Когда швейцарцы вышли на плато, герцог бросил часть своей кавалерии против их правого фланга, а сам возглавил пехоту для атаки левого. Бургундская артиллерия была спешно введена в бой и послала свои первые снаряды в ряды врага. Спустившись со склонов Юры, кавалерия бургундских жандармов атаковали швейцарскую фалангу. Доблестный Луи де Шалон, сеньор де Шатель-Гийон, командующий бургундской кавалерией, попытался проломить плотный строй швейцарцев, но был убит напоровшись на длинные пики горцев. Кавалерийская атака захлебнулась и вскоре была отбита. На другом фланге импровизированные атаки Карла Бургундского не смогли поколебать ряды грозных алебардистов. Швейцарцы продолжали свое неумолимое наступление. И вдруг, когда герцог наконец решил направить основную часть своих войск на левый фланг противника, справа от бургундцев сквозь деревья у озера показались зеленые знамена. Снова зазвучали боевые трубы, и новая швейцарская фаланга вышла из леса, чтобы двинуться на плато с криками: "Берн! Берн!".

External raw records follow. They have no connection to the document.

Lemma dict_eqb_spec (d1 d2 : gmap string value) :
  dict_eqb d1 d2 = true ↔ ∀ k, agree (d1 !! k) (d2 !! k).
Proof.
  unfold dict_eqb. rewrite andb_true_iff, bool_decide_eq_true, forallb_forall.
  split.
  - intros [Hd Hf] k. unfold agree.
    destruct (d1 !! k) as [a|] eqn:E1.
    + specialize (Hf (k, a)). simpl in Hf.
      destruct (d2 !! k); [|discriminate Hf; by apply list_elem_of_In,
                              elem_of_map_to_list].
      apply Hf. by apply list_elem_of_In, elem_of_map_to_list.
    + apply not_elem_of_dom in E1. rewrite Hd in E1.
      apply not_elem_of_dom in E1. by rewrite E1.
  - intros H. split.
    + apply set_eq. intros k. rewrite !elem_of_dom. specialize (H k).
      unfold agree in H. destruct (d1 !! k), (d2 !! k); try done;
        split; intros [??]; by eauto.
    + intros [k a] Hin%list_elem_of_In%elem_of_map_to_list. simpl.
      specialize (H k). unfold agree in H. rewrite Hin in H.
      by destruct (d2 !! k).
Qed.

(** C7, as the code has it.  Two records with the same raw value have the
    same hash whatever their other fields.  Their equality is that of the
    dictionaries: they are equal exactly when they hold the same keys with
    equal values. *)
Theorem rule_hash_raw_eq_fields (hash : value → outcome Z) r1 r2 :
  fields r1 !! "raw" = fields r2 !! "raw" →
  Rule_hash hash r1 = Rule_hash hash r2
  ∧ (Rule_eq r1 r2 = true ↔ ∀ k, agree (fields r1 !! k) (fields r2 !! k)).
Proof.
  intros H. split.
  - unfold Rule_hash, getitem. by rewrite H.
  - apply dict_eqb_spec.
Qed.

Lemma rule_hash_raw_eq_fields_witness :
  Rule_hash (fun _ => Ok 0) (parsed "alert (sid:1;)" VNone)
  = Rule_hash (fun _ => Ok 0) (parsed "# alert (sid:1;)" VNone).
Proof.
  refine (proj1 (rule_hash_raw_eq_fields (fun _ => Ok 0) _ _ _)). reflexivity.
Defined.

(** C7 as stated fails for equality: an enabled and a disabled record with
    the same raw value are not equal. *)
Lemma rule_eq_not_by_raw :
  ∃ r1 r2,
    parse "alert (sid:1;)" VNone = Ok (Some r1)
    ∧ parse "# alert (sid:1;)" VNone = Ok (Some r2)
    ∧ fields r1 !! "raw" = fields r2 !! "raw"
    ∧ Rule_eq r1 r2 = false.
Proof.
  exists (parsed "alert (sid:1;)" VNone), (parsed "# alert (sid:1;)" VNone).
  split; [reflexivity|]. split; [reflexivity|].
  split; [reflexivity|]. vm_compute. reflexivity.
Qed.

End Identity.

(** * Flowbit options *)

Section Flowbits.

Lemma rev_string_app acc s : rev_string acc s = rev_string "" s +:+ acc.
Proof.
  revert acc. induction s as [|c s IH]; intros acc; simpl; [done|].
  rewrite (IH (String c acc)), (IH (String c "")).
  by rewrite append_assoc.
Qed.

Lemma append_nil_r (s : string) : s +:+ "" = s.
Proof. induction s as [|c s IH]; simpl; [done|]. by rewrite IH. Qed.

Lemma split1_aux_total sep acc s :
  (∃ a, split1_aux sep acc s = [a]) ∨ (∃ a b, split1_aux sep acc s = [a; b]).
Proof.
  revert acc. induction s as [|c s IH]; intros acc; simpl; [by eauto|].
  destruct (ascii_eqb c sep); by eauto.
Qed.

(** X1: The branch of [parse_flowbit] that raises is never taken: a string
    split once has one part or two. *)
Lemma parse_flowbit_never_raises s :
  ∃ verb value, parse_flowbit (Some s) = Ok (verb, value).
Proof.
  unfold parse_flowbit, split1.
  destruct (split1_aux_total ","%char "" s) as [[a ->]|(a & b & ->)]; eauto.
Qed.

Lemma rev_string_cons c acc s :
  rev_string "" (String c acc) +:+ s = rev_string "" acc +:+ String c s.
Proof.
  cbn [rev_string]. rewrite (rev_string_app (String c "")).
  by rewrite append_assoc.
Qed.

Lemma contains_cons sep c s :
  contains (String sep "") (String c s) = false →
  c ≠ sep ∧ contains (String sep "") s = false.
Proof.
  unfold contains. cbn [find String.prefix].
  destruct (Ascii.ascii_dec sep c) as [->|Hne].
  - by destruct s.
  - intros H. split; [done|].
    destruct (find (String sep "") s <? 0) eqn:E; [|lia].
    apply Z.ltb_lt in E. apply Z.leb_gt. lia.
Qed.

Lemma split1_aux_none sep acc s :
  contains (String sep "") s = false →
  split1_aux sep acc s = [rev_string "" acc +:+ s].
Proof.
  revert acc. induction s as [|c s IH]; intros acc H.
  - cbn [split1_aux]. by rewrite append_nil_r.
  - apply contains_cons in H as [Hc H]. cbn [split1_aux].
    unfold ascii_eqb. destruct (Ascii.eqb_spec c sep) as [->|_]; [done|].
    by rewrite IH, rev_string_cons.
Qed.

Lemma split1_aux_first sep acc a b :
  contains (String sep "") a = false →
  split1_aux sep acc (a +:+ String sep b) = [rev_string "" acc +:+ a; b].
Proof.
  revert acc. induction a as [|c a IH]; intros acc H.
  - cbn [split1_aux String.append]. unfold ascii_eqb.
    rewrite Ascii.eqb_refl. by rewrite append_nil_r.
  - apply contains_cons in H as [Hc H]. cbn [split1_aux String.append].
    unfold ascii_eqb. destruct (Ascii.eqb_spec c sep) as [->|_]; [done|].
    by rewrite IH, rev_string_cons.
Qed.

(** A flowbit option without a comma is a verb with a null value. *)
Lemma parse_flowbit_verb s :
  contains "," s = false → parse_flowbit (Some s) = Ok (s, None).
Proof.
  intros H. unfold parse_flowbit, split1. by rewrite split1_aux_none.
Qed.

(** A flowbit option with a comma is the verb before the first comma and
    the value after it. *)
Lemma parse_flowbit_verb_value verb value :
  contains "," verb = false →
  parse_flowbit (Some (verb +:+ "," +:+ value)) = Ok (verb, Some value).
Proof.
  intros H. unfold parse_flowbit, split1.
  change ("," +:+ value) with (String ","%char value).
  by rewrite (split1_aux_first ","%char "" verb value H).
Qed.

Предупрежденный об опасности, герцог Бургундский предпринял новый маневр: артиллерии он приказал направить огонь на новоприбывших; кавалерии, прикрывавшей пушки, — отойти в сторону; пехоте, преграждавшей путь фаланге, — отступить, чтобы оставить больше пространства для маневра. Однако слева швейцарцы сметали все на своем пути, а справа на плато надвигались бернцы, поэтому момент для выполнения таких сложных маневров был выбран крайне неудачно. В войсках, приказы Карла привели к замешательству, так что бургундцы находившиеся в тылу вскоре убедились, что их товарищи стоявшие впереди пытаются бежать и вскоре паника охватила всю армию. Раздались крики "беги, если твоя жизнь тебе дорога!", и ряды бургундской армии рассеялись как по волшебству. Тщетно Карл пытался остановить поток бегущих. Несмотря на свою гордость, ему пришлось отступить в лагерь, где он снова попытался сплотить своих людей. Но горцы приближались неумолимо и уже почти настигли его, когда Карл, в свою очередь, был вынужден спасаться бегством. Отсутствие у швейцарцев кавалерии и избыток добычи в бургундском лагере спасли армию герцога от полного уничтожения.
Пока бургундцы бежали в сторону Женевы или через горы Юры, швейцарцы занялись грабежом. В их руки попала большая часть великолепной артиллерии герцога, доспехи и оружие всех видов, богато украшенные знамена, отрезы золотой ткани, сундуки с серебром и посудой, драгоценности, которые были гордостью Бургундии[111]. Горцы были настолько плохо осведомлены о ценности захваченных ими предметов, что некоторые из них, как говорят, продавали драгоценные камни за франк или два. Набив карманы добычей, швейцарцы поспешили вернуться по домам.
Герцог Бургундский прешел через Юру в Нозеруа в графстве Бургундия. По дороге, вспомнив о страсти Карла к великим завоевателям древности, его шут, Ле Глорье, сказал ему насмешливым тоном:
Монсеньёр, нас сегодня "ганнибализировали"!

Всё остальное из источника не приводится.